Danny Bradbury, Freelance Author for Enova, investigates how building encryption technology directly into USB protocol stacks at a hardware level can drastically mitigate data loss and compliance issues

Data security for removable storage may soon be a non-issue for many sensitive government and private sector organisations. The data loss and theft problem, which has proven to be an embarrassing compliance issue for many, can be stopped by building encryption and decryption technology directly into the controller hardware.

USB-based storage may offer the ultimate in convenience, but it is also becoming an unignorable security risk.

In July 2011 the Ponemon Institute, which researches data breaches and security readiness among corporations, published a study highlighting the level of data loss from lost or stolen USB drives.

In the past two years, it discovered that 70 percent of companies traced the loss of sensitive business information to portable USB flash memory sticks.

Just over a third of businesses react by simply locking down all of their USB ports, so that USB storage cannot be used with their machines. However, this negates the benefits of USB storage entirely.

USB key flash drives are often seen as the biggest problem when it comes to USB-based storage, but they represent only a fraction of the removable storage market.

Furthermore, almost 80 percent of the USB-based hard drive products available today ship without security. The remainder often carry relatively weak security protection.

In response, ASIC design engineering company, Enova has released the 9th generation of its X-Wall DX chipset, designed to protect removable storage devices by factoring high-grade encryption directly into the hardware.
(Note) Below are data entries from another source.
(** * ApiProber: a shallow embedding of the discovery engine

    The development follows the layout of the Python package:
    - [Py]: the fragment of Python's text operations the package relies on;
    - [Json]: decoded JSON documents and dictionaries;
    - [SchemaExtractor]: [core/schema_extractor.py];
    - [Config]: the effective configuration of [core/config.py];
    - [Database]: [core/database.py], the five tables as lists of rows;
    - [Http]: [core/http_client.py], the request counter and the response record;
    - [Robots]: [core/robots.py];
    - [Discovery]: the spec scanner, the wordlist and pattern probers, the
      method tester and the link follower of [discovery/];
    - [Orchestrator]: [discovery/orchestrator.py].
    The modules [SchemaShape], [LinkShape], [StoreShape], [ScannerShape] and
    [Scenario] hold the vocabulary and the examples of the properties, which
    are proved in [SchemaFacts], [LinkFacts], [DatabaseFacts], [ScannerFacts]
    and [OrchestratorFacts].

    Text is a list of Unicode code points, as a Python [str] is; integers
    are [Z]; Python sets are [gset]; SQL tables are lists of rows in
    insertion order with explicit row ids.  What the engine takes from its
    surroundings (the transport, the robots parser, [json.loads], the regular
    expression engine, files, the clock) enters as section variables. *)

From Stdlib Require Import ZArith NArith Strings.String Strings.Ascii Lia.
From stdpp Require Import base decidable option numbers list sorting gmap.

Set Default Proof Using "Type".
Set Warnings "-clear-no-such-hyp".

(** ** Python text *)

Module Py.

(** A [str] is a sequence of code points. *)
Definition codepoint := N.
Definition str := list N.

(** Source literals are ASCII. *)
Definition lit (s : string) : str :=
  List.map N_of_ascii (list_ascii_of_string s).

(** A one-character literal. *)
Definition cp (a : ascii) : codepoint := N_of_ascii a.

Definition len (s : str) : Z := Z.of_nat (length s).

(** [bool(s)]: a string is truthy iff it is not empty. *)
Definition truthy (s : str) : bool :=
  match s with [] => false | _ :: _ => true end.

(** [s.startswith(p)] *)
Fixpoint startswith (s p : str) {struct p} : bool :=
  match p, s with
  | [], _ => true
  | _ :: _, [] => false
  | c :: p', d :: s' => if N.eqb c d then startswith s' p' else false
  end.

(** [s.endswith(p)] *)
Definition endswith (s p : str) : bool :=
  startswith (rev s) (rev p).

(** [p in s] for strings: [p] occurs in [s] as a substring. *)
Fixpoint contains (s p : str) : bool :=
  startswith s p ||
  match s with
  | [] => false
  | _ :: s' => contains s' p
  end.

(** [s.split(c)[0]] for a one-character separator [c]: the text before
    the first [c], or all of [s] when [c] does not occur. *)
Fixpoint split_head (s : str) (c : codepoint) : str :=
  match s with
  | [] => []
  | d :: s' => if N.eqb d c then [] else d :: split_head s' c
  end.

(** [s.rstrip(c)] for a one-character set [c]. *)
Fixpoint rstrip (s : str) (c : codepoint) : str :=
  match s with
  | [] => []
  | d :: s' =>
      match rstrip s' c with
      | [] => if N.eqb d c then [] else [d]
      | r => d :: r
      end
  end.

(** [s[:n]] *)
Definition slice_to (s : str) (n : nat) : str := take n s.

(** [s[n:]] *)
Definition slice_from (s : str) (n : nat) : str := drop n s.

(** The characters [str.strip()] and [str.split()] treat as white space. *)
Definition is_space (c : codepoint) : bool :=
  ((9 <=? c) && (c <=? 13) || (28 <=? c) && (c <=? 32)
   || (c =? 133) || (c =? 160) || (c =? 5760)
   || (8192 <=? c) && (c <=? 8202)
   || (c =? 8232) || (c =? 8233) || (c =? 8239) || (c =? 8287)
   || (c =? 12288))%N.

Fixpoint lstrip_space (s : str) : str :=
  match s with
  | [] => []
  | c :: s' => if is_space c then lstrip_space s' else s
  end.

(** [s.strip()] *)
Definition strip (s : str) : str :=
  rev (lstrip_space (rev (lstrip_space s))).

(** The first item of [s.split()], when there is one: the first maximal
    run of characters that are not white space. *)
Fixpoint take_token (s : str) : str :=
  match s with
  | [] => []
  | c :: s' => if is_space c then [] else c :: take_token s'
  end.

Definition split_first (s : str) : option str :=
  match lstrip_space s with
  | [] => None
  | t => Some (take_token t)
  end.

(** [s.lower()] on text whose code points are below U+0100 (header values
    are decoded as ISO-8859-1 by the transport): the letters A-Z and the
    capital letters of the Latin-1 supplement move down by 32. *)
Definition lower_cp (c : codepoint) : codepoint :=
  (if (65 <=? c) && (c <=? 90) then c + 32
   else if (192 <=? c) && (c <=? 222) && negb (c =? 215) then c + 32
   else c)%N.

Definition lower (s : str) : str := List.map lower_cp s.

(** [s.upper()] on text whose code points are below U+0100: besides the
    letters that move up by 32, the micro sign and y-diaeresis leave
    Latin-1 and sharp s becomes two letters. *)
Definition upper_cp (c : codepoint) : list codepoint :=
  (if (97 <=? c) && (c <=? 122) then [c - 32]
   else if c =? 181 then [924]
   else if c =? 223 then [83; 83]
   else if (224 <=? c) && (c <=? 254) && negb (c =? 247) then [c - 32]
   else if c =? 255 then [376]
   else [c])%N.

Definition upper (s : str) : str := List.flat_map upper_cp s.

(** [s.replace(c, empty)] for a one-character [c]. *)
Definition remove_cp (s : str) (c : codepoint) : str :=
  List.filter (fun d => negb (N.eqb d c)) s.

(** [s.split(c)] for a one-character separator [c]. *)
Fixpoint split (s : str) (c : codepoint) : list str :=
  match s with
  | [] => [[]]
  | d :: s' =>
      if N.eqb d c then [] :: split s' c
      else match split s' c with
           | [] => [[d]]
           | w :: ws => (d :: w) :: ws
           end
  end.

(** The order of [sorted] on strings, and of SQLite's BINARY collation on
    their UTF-8 encodings: lexicographic by code point. *)
Fixpoint str_leb (s t : str) : bool :=
  match s, t with
  | [], _ => true
  | _ :: _, [] => false
  | c :: s', d :: t' =>
      if N.ltb c d then true
      else if N.eqb c d then str_leb s' t' else false
  end.

Definition str_le (s t : str) : Prop := str_leb s t = true.

#[export] Instance str_le_dec s t : Decision (str_le s t).
Proof. unfold str_le. apply _. Defined.

(** [sorted(xs)] for a list of strings. *)
Definition sorted (xs : list str) : list str := merge_sort str_le xs.

(** [sorted(xs)] for a list of integers. *)
Definition sorted_int (xs : list Z) : list Z := merge_sort Z.le xs.

(** Number of bytes of the UTF-8 encoding of a code point, and of a text. *)
Definition utf8_width (c : codepoint) : nat :=
  if (c <? 128)%N then 1
  else if (c <? 2048)%N then 2
  else if (c <? 65536)%N then 3 else 4.

Definition utf8_len (s : str) : nat :=
  foldr (fun c n => utf8_width c + n) 0 s.

End Py.

(** ** Decoded JSON documents and Python dictionaries *)

Module Json.
Import Py.

(** A dictionary with string keys, in insertion order.  The keys of a
    dictionary are pairwise distinct. *)
Section Dict.
Context {V : Type}.

(** [d.get(k)] *)
Fixpoint dict_get (d : list (str * V)) (k : str) : option V :=
  match d with
  | [] => None
  | (k', v) :: d' => if decide (k' = k) then Some v else dict_get d' k
  end.

(** [k in d] *)
Definition dict_has (d : list (str * V)) (k : str) : bool :=
  match dict_get d k with Some _ => true | None => false end.

(** [d[k] = v] *)
Fixpoint dict_set (d : list (str * V)) (k : str) (v : V) : list (str * V) :=
  match d with
  | [] => [(k, v)]
  | (k', v') :: d' =>
      if decide (k' = k) then (k', v) :: d' else (k', v') :: dict_set d' k v
  end.

(** [d.get(k, default)] *)
Definition dict_get_or (d : list (str * V)) (k : str) (default : V) : V :=
  match dict_get d k with Some v => v | None => default end.
End Dict.

(** What [json.loads] returns: [None], [bool], [int], [float] (its 64
    bits), [str], [list] and [dict]. *)
#[local] Unset Elimination Schemes.
Inductive json : Type :=
  | JNull
  | JBool (b : bool)
  | JInt (n : Z)
  | JFloat (bits : Z)
  | JStr (s : str)
  | JArr (items : list json)
  | JObj (fields : list (str * json)).
#[local] Set Elimination Schemes.

(** Induction over documents, with the hypothesis available for every
    element of an array and every value of an object. *)
Section JsonInd.
Variable P : json -> Prop.
Hypothesis HNull : P JNull.
Hypothesis HBool : forall b, P (JBool b).
Hypothesis HInt : forall n, P (JInt n).
Hypothesis HFloat : forall f, P (JFloat f).
Hypothesis HStr : forall s, P (JStr s).
Hypothesis HArr : forall l, Forall P l -> P (JArr l).
Hypothesis HObj : forall d, Forall (fun kv => P kv.2) d -> P (JObj d).

Fixpoint json_induction (j : json) : P j :=
  match j with
  | JNull => HNull
  | JBool b => HBool b
  | JInt n => HInt n
  | JFloat f => HFloat f
  | JStr s => HStr s
  | JArr l =>
      HArr l ((fix go (l : list json) : Forall P l :=
                 match l with
                 | [] => List.Forall_nil _
                 | x :: l' => @List.Forall_cons _ P x l' (json_induction x) (go l')
                 end) l)
  | JObj d =>
      HObj d ((fix go (d : list (str * json)) : Forall (fun kv => P kv.2) d :=
                 match d with
                 | [] => List.Forall_nil _
                 | (k, v) :: d' =>
                     @List.Forall_cons _ (fun kv => P kv.2) (k, v) d' (json_induction v) (go d')
                 end) d)
  end.
End JsonInd.

(** Truth value of a document, as [if x:] tests it. *)
Definition json_truthy (j : json) : bool :=
  match j with
  | JNull => false
  | JBool b => b
  | JInt n => negb (Z.eqb n 0)
  | JFloat bits => negb (Z.eqb (Z.land bits (Z.ones 63)) 0)
  | JStr s => truthy s
  | JArr l => match l with [] => false | _ => true end
  | JObj d => match d with [] => false | _ => true end
  end.

End Json.

(** ** core/schema_extractor.py *)

Module SchemaExtractor.
Import Py Json.

Definition type_only (label : string) : json :=
  JObj [(lit "type", JStr (lit label))].

(** [extract_schema(data)].  The final [else] branch ([unknown]) is not
    reachable from a decoded document. *)
Fixpoint extract_schema (data : json) : json :=
  match data with
  | JNull => type_only "null"
  | JBool _ => type_only "boolean"
  | JInt _ => type_only "integer"
  | JFloat _ => type_only "number"
  | JStr s =>
      if (0 <? len s)%Z
      then JObj [(lit "type", JStr (lit "string"));
                 (lit "example_length", JInt (len s))]
      else type_only "string"
  | JArr l =>
      match l with
      | [] => JObj [(lit "type", JStr (lit "array"));
                    (lit "length", JInt 0)]
      | x :: _ => JObj [(lit "type", JStr (lit "array"));
                        (lit "length", JInt (Z.of_nat (length l)));
                        (lit "items", extract_schema x)]
      end
  | JObj d =>
      let properties :=
        List.map (fun kv => match kv with (key, value) => (key, extract_schema value) end) d in
      JObj [(lit "type", JStr (lit "object"));
            (lit "properties", JObj properties);
            (lit "field_count", JInt (Z.of_nat (length properties)))]
  end.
Previous generations of the chipset focused on other storage connectivity protocols. Originally, it provided an IDE-only interface, before upgrading to Ultra DMA mode 46. In subsequent generations, it migrated to SATA interfaces to support drives with serial interface faster performance, and then integrated USB and SATA interfaces on the same chipset.

Version 9 is the first generation of the chipset to include direct USB-to-USB communication, enabling it to support USB drives directly.

The chipset can be implemented in a variety of ways. PC or tablet computing manufacturers can choose to include it directly on one of the host ports, encrypting anything that passes across it. Alternatively, it can be built into the USB stack on the storage device, enabling a USB hard drive or flash drive to offer on-board encryption.

The third alternative is to put it on a hardware dongle designed to sit between the host port and the storage device. This dongle, which would have one simple USB in port and out port, would effectively become a physical key used to encrypt any USB storage media.

The chipset solves one of the biggest problems with conventional storage encryption, which is that authentication generally happens entirely on the host device. When host-based software is used to encrypt and decrypt data, it lays the user open to the risk of compromise. If an attacker can install malware on the host device and control the encryption software, they can compromise the secured data.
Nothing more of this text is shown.